Task requirements = Starting at the top of the data and ending with the line that holds "Definition set_sequence v", transcribe each line exactly; include both ends.

(Saved entries)
-- -- --
(** Field updates. *)
Definition set_ws v c := {| _config := _config c; _ws := v; _sequence := _sequence c; _sessionId := _sessionId c; _heartbeatInterval := _heartbeatInterval c; _heartbeatAcked := _heartbeatAcked c; _heartbeatSentAt := _heartbeatSentAt c; _lastPing := _lastPing c; _reconnectAttempts := _reconnectAttempts c; _isConnecting := _isConnecting c; _isReconnecting := _isReconnecting c; _destroyed := _destroyed c; _emitter := _emitter c; timers := timers c; nextHandle := nextHandle c; effects := effects c |}.
Definition set_sequence v c := {| _config := _config c; _ws := _ws c; _sequence := v; _sessionId := _sessionId c; _heartbeatInterval := _heartbeatInterval c; _heartbeatAcked := _heartbeatAcked c; _heartbeatSentAt := _heartbeatSentAt c; _lastPing := _lastPing c; _reconnectAttempts := _reconnectAttempts c; _isConnecting := _isConnecting c; _isReconnecting := _isReconnecting c; _destroyed := _destroyed c; _emitter := _emitter c; timers := timers c; nextHandle := nextHandle c; effects := effects c |}.
Definition set_sessionId v c := {| _config := _config c; _ws := _ws c; _sequence := _sequence c; _sessionId := v; _heartbeatInterval := _heartbeatInterval c; _heartbeatAcked := _heartbeatAcked c; _heartbeatSentAt := _heartbeatSentAt c; _lastPing := _lastPing c; _reconnectAttempts := _reconnectAttempts c; _isConnecting := _isConnecting c; _isReconnecting := _isReconnecting c; _destroyed := _destroyed c; _emitter := _emitter c; timers := timers c; nextHandle := nextHandle c; effects := effects c |}.
Definition set_heartbeatInterval v c := {| _config := _config c; _ws := _ws c; _sequence := _sequence c; _sessionId := _sessionId c; _heartbeatInterval := v; _heartbeatAcked := _heartbeatAcked c; _heartbeatSentAt := _heartbeatSentAt c; _lastPing := _lastPing c; _reconnectAttempts := _reconnectAttempts c; _isConnecting := _isConnecting c; _isReconnecting := _isReconnecting c; _destroyed := _destroyed c; _emitter := _emitter c; timers := timers c; nextHandle := nextHandle c; effects := effects c |}.
Definition set_heartbeatAcked v c := {| _config := _config c; _ws := _ws c; _sequence := _sequence c; _sessionId := _sessionId c; _heartbeatInterval := _heartbeatInterval c; _heartbeatAcked := v; _heartbeatSentAt := _heartbeatSentAt c; _lastPing := _lastPing c; _reconnectAttempts := _reconnectAttempts c; _isConnecting := _isConnecting c; _isReconnecting := _isReconnecting c; _destroyed := _destroyed c; _emitter := _emitter c; timers := timers c; nextHandle := nextHandle c; effects := effects c |}.
Definition set_heartbeatSentAt v c := {| _config := _config c; _ws := _ws c; _sequence := _sequence c; _sessionId := _sessionId c; _heartbeatInterval := _heartbeatInterval c; _heartbeatAcked := _heartbeatAcked c; _heartbeatSentAt := v; _lastPing := _lastPing c; _reconnectAttempts := _reconnectAttempts c; _isConnecting := _isConnecting c; _isReconnecting := _isReconnecting c; _destroyed := _destroyed c; _emitter := _emitter c; timers := timers c; nextHandle := nextHandle c; effects := effects c |}.
Definition set_lastPing v c := {| _config := _config c; _ws := _ws c; _sequence := _sequence c; _sessionId := _sessionId c; _heartbeatInterval := _heartbeatInterval c; _heartbeatAcked := _heartbeatAcked c; _heartbeatSentAt := _heartbeatSentAt c; _lastPing := v; _reconnectAttempts := _reconnectAttempts c; _isConnecting := _isConnecting c; _isReconnecting := _isReconnecting c; _destroyed := _destroyed c; _emitter := _emitter c; timers := timers c; nextHandle := nextHandle c; effects := effects c |}.
Definition set_reconnectAttempts v c := {| _config := _config c; _ws := _ws c; _sequence := _sequence c; _sessionId := _sessionId c; _heartbeatInterval := _heartbeatInterval c; _heartbeatAcked := _heartbeatAcked c; _heartbeatSentAt := _heartbeatSentAt c; _lastPing := _lastPing c; _reconnectAttempts := v; _isConnecting := _isConnecting c; _isReconnecting := _isReconnecting c; _destroyed := _destroyed c; _emitter := _emitter c; timers := timers c; nextHandle := nextHandle c; effects := effects c |}.
Definition set_isConnecting v c := {| _config := _config c; _ws := _ws c; _sequence := _sequence c; _sessionId := _sessionId c; _heartbeatInterval := _heartbeatInterval c; _heartbeatAcked := _heartbeatAcked c; _heartbeatSentAt := _heartbeatSentAt c; _lastPing := _lastPing c; _reconnectAttempts := _reconnectAttempts c; _isConnecting := v; _isReconnecting := _isReconnecting c; _destroyed := _destroyed c; _emitter := _emitter c; timers := timers c; nextHandle := nextHandle c; effects := effects c |}.
Definition set_isReconnecting v c := {| _config := _config c; _ws := _ws c; _sequence := _sequence c; _sessionId := _sessionId c; _heartbeatInterval := _heartbeatInterval c; _heartbeatAcked := _heartbeatAcked c; _heartbeatSentAt := _heartbeatSentAt c; _lastPing := _lastPing c; _reconnectAttempts := _reconnectAttempts c; _isConnecting := _isConnecting c; _isReconnecting := v; _destroyed := _destroyed c; _emitter := _emitter c; timers := timers c; nextHandle := nextHandle c; effects := effects c |}.
Definition set_destroyed v c := {| _config := _config c; _ws := _ws c; _sequence := _sequence c; _sessionId := _sessionId c; _heartbeatInterval := _heartbeatInterval c; _heartbeatAcked := _heartbeatAcked c; _heartbeatSentAt := _heartbeatSentAt c; _lastPing := _lastPing c; _reconnectAttempts := _reconnectAttempts c; _isConnecting := _isConnecting c; _isReconnecting := _isReconnecting c; _destroyed := v; _emitter := _emitter c; timers := timers c; nextHandle := nextHandle c; effects := effects c |}.
Definition set_emitter v c := {| _config := _config c; _ws := _ws c; _sequence := _sequence c; _sessionId := _sessionId c; _heartbeatInterval := _heartbeatInterval c; _heartbeatAcked := _heartbeatAcked c; _heartbeatSentAt := _heartbeatSentAt c; _lastPing := _lastPing c; _reconnectAttempts := _reconnectAttempts c; _isConnecting := _isConnecting c; _isReconnecting := _isReconnecting c; _destroyed := _destroyed c; _emitter := v; timers := timers c; nextHandle := nextHandle c; effects := effects c |}.
Definition set_timers v c := {| _config := _config c; _ws := _ws c; _sequence := _sequence c; _sessionId := _sessionId c; _heartbeatInterval := _heartbeatInterval c; _heartbeatAcked := _heartbeatAcked c; _heartbeatSentAt := _heartbeatSentAt c; _lastPing := _lastPing c; _reconnectAttempts := _reconnectAttempts c; _isConnecting := _isConnecting c; _isReconnecting := _isReconnecting c; _destroyed := _destroyed c; _emitter := _emitter c; timers := v; nextHandle := nextHandle c; effects := effects c |}.
Definition set_nextHandle v c := {| _config := _config c; _ws := _ws c; _sequence := _sequence c; _sessionId := _sessionId c; _heartbeatInterval := _heartbeatInterval c; _heartbeatAcked := _heartbeatAcked c; _heartbeatSentAt := _heartbeatSentAt c; _lastPing := _lastPing c; _reconnectAttempts := _reconnectAttempts c; _isConnecting := _isConnecting c; _isReconnecting := _isReconnecting c; _destroyed := _destroyed c; _emitter := _emitter c; timers := timers c; nextHandle := v; effects := effects c |}.
Definition set_effects v c := {| _config := _config c; _ws := _ws c; _sequence := _sequence c; _sessionId := _sessionId c; _heartbeatInterval := _heartbeatInterval c; _heartbeatAcked := _heartbeatAcked c; _heartbeatSentAt := _heartbeatSentAt c; _lastPing := _lastPing c; _reconnectAttempts := _reconnectAttempts c; _isConnecting := _isConnecting c; _isReconnecting := _isReconnecting c; _destroyed := _destroyed c; _emitter := _emitter c; timers := timers c; nextHandle := nextHandle c; effects := v |}.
-- -- --
Answer space =
(** Field updates. *)
Definition set_ws v c := {| _config := _config c; _ws := v; _sequence := _sequence c; _sessionId := _sessionId c; _heartbeatInterval := _heartbeatInterval c; _heartbeatAcked := _heartbeatAcked c; _heartbeatSentAt := _heartbeatSentAt c; _lastPing := _lastPing c; _reconnectAttempts := _reconnectAttempts c; _isConnecting := _isConnecting c; _isReconnecting := _isReconnecting c; _destroyed := _destroyed c; _emitter := _emitter c; timers := timers c; nextHandle := nextHandle c; effects := effects c |}.
Definition set_sequence v c := {| _config := _config c; _ws := _ws c; _sequence := v; _sessionId := _sessionId c; _heartbeatInterval := _heartbeatInterval c; _heartbeatAcked := _heartbeatAcked c; _heartbeatSentAt := _heartbeatSentAt c; _lastPing := _lastPing c; _reconnectAttempts := _reconnectAttempts c; _isConnecting := _isConnecting c; _isReconnecting := _isReconnecting c; _destroyed := _destroyed c; _emitter := _emitter c; timers := timers c; nextHandle := nextHandle c; effects := effects c |}.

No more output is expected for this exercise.